NOVATION OF INVESTMENT ADVISORY AGREEMENT
This Novation Agreement is entered into this 8th day of
June, 2012 by and among Pyxis Capital, L.P., a Delaware
limited partnership ("Pyxis"), NexPoint Advisors, L.P., a
Delaware limited partnership ("NexPoint"), and NexPoint Credit
Strategies Fund, a Delaware statutory trust (the "Fund").

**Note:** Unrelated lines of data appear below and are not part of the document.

(** *** Waiting *)

Lemma wait_core t g u L i qs sp u' :
  core t g u L → fresh g i → threadNumber i = t → isMemRef i = true →
  producers_spec u L i qs sp → qs ≠ [] →
  heap u' = wait_for (heap u ++ [mkEntry i [] 0 false]) (length (heap u)) qs →
  memDepHash u' = <[seqNum i := length (heap u)]> (memDepHash u) →
  instsToReplay u' = instsToReplay u →
  loadBarrierSNs u' = (if readBarrier i then {[seqNum i]} ∪ loadBarrierSNs u else loadBarrierSNs u) →
  storeBarrierSNs u' = (if writeBarrier i then {[seqNum i]} ∪ storeBarrierSNs u else storeBarrierSNs u) →
  calls u' = calls u →
  StoreSetProps.ss_wf (depPred u') →
  StoreSetTrace.entries_in (depPred u') (stores ((i, true) :: g)) →
  core t ((i, true) :: g) u' (L ++ [(length (heap u), i)]).
Proof.
  intros C Hf Ht Hm [Hqs Hwt] Hne Eh Hh Hr Hlb Hsb Hc Hw He.
  set (p := length (heap u)) in *. set (h := heap u ++ [mkEntry i [] 0 false]) in *.
  pose proof (fresh_live _ _ _ _ _ C Hf) as Hfl.
  pose proof (graph_new _ _ i (v_graph _ _ _ _ C) Hfl) as G. fold p h in G.
  rewrite Forall_forall in Hfl. pose proof (wait_for_redone h p qs) as R.
  assert (h !! p = Some (mkEntry i [] 0 false)) as Hp by (by apply list_lookup_middle).
  assert (∀ k, deps (heap u') k = deps h k ++ replicate (count k qs) p ∨ h !! k = None) as Hd.
  { intros k. destruct (h !! k) eqn:E; [left|by right]. rewrite Eh.
    rewrite (redone_deps _ _ _ _ _ R); [done|congruence]. }
  eapply (core_extend t g u u' L i true []); try done; fold p.
  - rewrite Eh. apply (graph_wait _ _ _ i); [done|set_solver| |done|].
    + assert (memDeps (mkEntry i [] 0 false) = Z.of_nat (pend h (L ++ [(p, i)]) p)) as E; [|simpl in E; lia].
      apply (g_live _ _ G _ _ Hp). rewrite fmap_app. set_solver.
    + intros k Hk. destruct (Hqs k Hk) as (j & Hj & Hdj). exists j. split; [set_solver|]. split; [|done].
      apply (Hfl _ Hj).
  - intros k e' Hk. rewrite Eh. intros He'. destruct (redone_Some _ _ _ _ _ _ R He') as (e & Hke & ->).
    simpl. rewrite decide_False by done. apply lookup_new in Hke as [Hke|[-> _]]; [by exists e|done].
  - intros k q Hq. assert (k < p)%nat as Hk.
    { unfold deps in Hq. destruct (heap u !! k) eqn:E; [by eapply lookup_lt_Some|by apply not_elem_of_nil in Hq]. }
    destruct (Hd k) as [->|E]; [|apply lookup_ge_None_1 in E; unfold h in E; rewrite length_app in E; unfold p in *; lia].
    apply elem_of_app. left. unfold h. rewrite deps_app; [done|]. unfold p in *. lia.
  - by rewrite app_nil_r.
  - by intros n ?%not_elem_of_nil.
  - intros e. rewrite Eh. intros He'. destruct (redone_Some _ _ _ _ _ _ R He') as (e0 & _ & ->). simpl.
    rewrite decide_True by done. split; [by intros ?%not_elem_of_nil|]. destruct qs; [done|simpl; lia].
  - intros _ q c Hq Hwc. destruct (Hwt q c Hq Hwc) as [Hin _].
    destruct (Hd q) as [->|E].
    + apply elem_of_app. right. apply elem_of_replicate. split; [done|]. apply count_pos in Hin. lia.
    + destruct (g_heap _ _ G q c) as (e & Ee & _); [set_solver|congruence].
Qed.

WHEREAS, the Fund had retained Highland Capital
Management, L.P. ("HCM") to render investment advisory
services to the Fund pursuant to an Investment Advisory
Agreement, dated June 29, 2006, by and between HCM and the
Fund, which agreement was subsequently novated to Pyxis on
December 15, 2011 pursuant to a Novation of Investment
Advisory Agreement among HCM, Pyxis and the Fund (the
"Investment Advisory Agreement");
WHEREAS, Pyxis and NexPoint are both registered with the
Securities and Exchange Commission as investment advisers
under the Investment Advisers Act of 1940, as amended;
WHEREAS, Pyxis, NexPoint and the Fund desire that
NexPoint be substituted for Pyxis as the Fund's investment
adviser under the Investment Advisory Agreement in a
transaction which does not result in an "assignment" for
purposes of Section 15(a)(4) of the Investment Company Act of
1940, as amended (the "1940 Act"); and
WHEREAS, Pyxis desires to effect a novation of the
Investment Advisory Agreement so that NexPoint is substituted
for Pyxis as a party to such agreement and Pyxis is released
from its obligations under such agreement, NexPoint desires to
accept the novation thereof, and the Fund desires to consent
to such novation.
NOW, THEREFORE, in consideration of the mutual covenants
contained herein, the parties hereto agree as follows:
1. Novation and Acceptance. Subject to the terms and
conditions contained herein, Pyxis hereby effects a novation
of the Investment Advisory Agreement to substitute NexPoint
for Pyxis as a party to such agreement (the "Novation"), the
Fund hereby consents to such Novation and the Fund hereby
releases Pyxis from all of its duties and obligations under
the Investment Advisory Agreement, and NexPoint hereby accepts
the Novation and hereby releases Pyxis from all of its duties
and obligations under the Investment Advisory Agreement, and
assumes all rights, duties and obligations of Pyxis under such
agreement; provided, however, that nothing herein shall
release Pyxis from any liabilities arising from conduct
occurring prior to the date hereof, nor shall NexPoint be
liable to the Fund for any such liabilities.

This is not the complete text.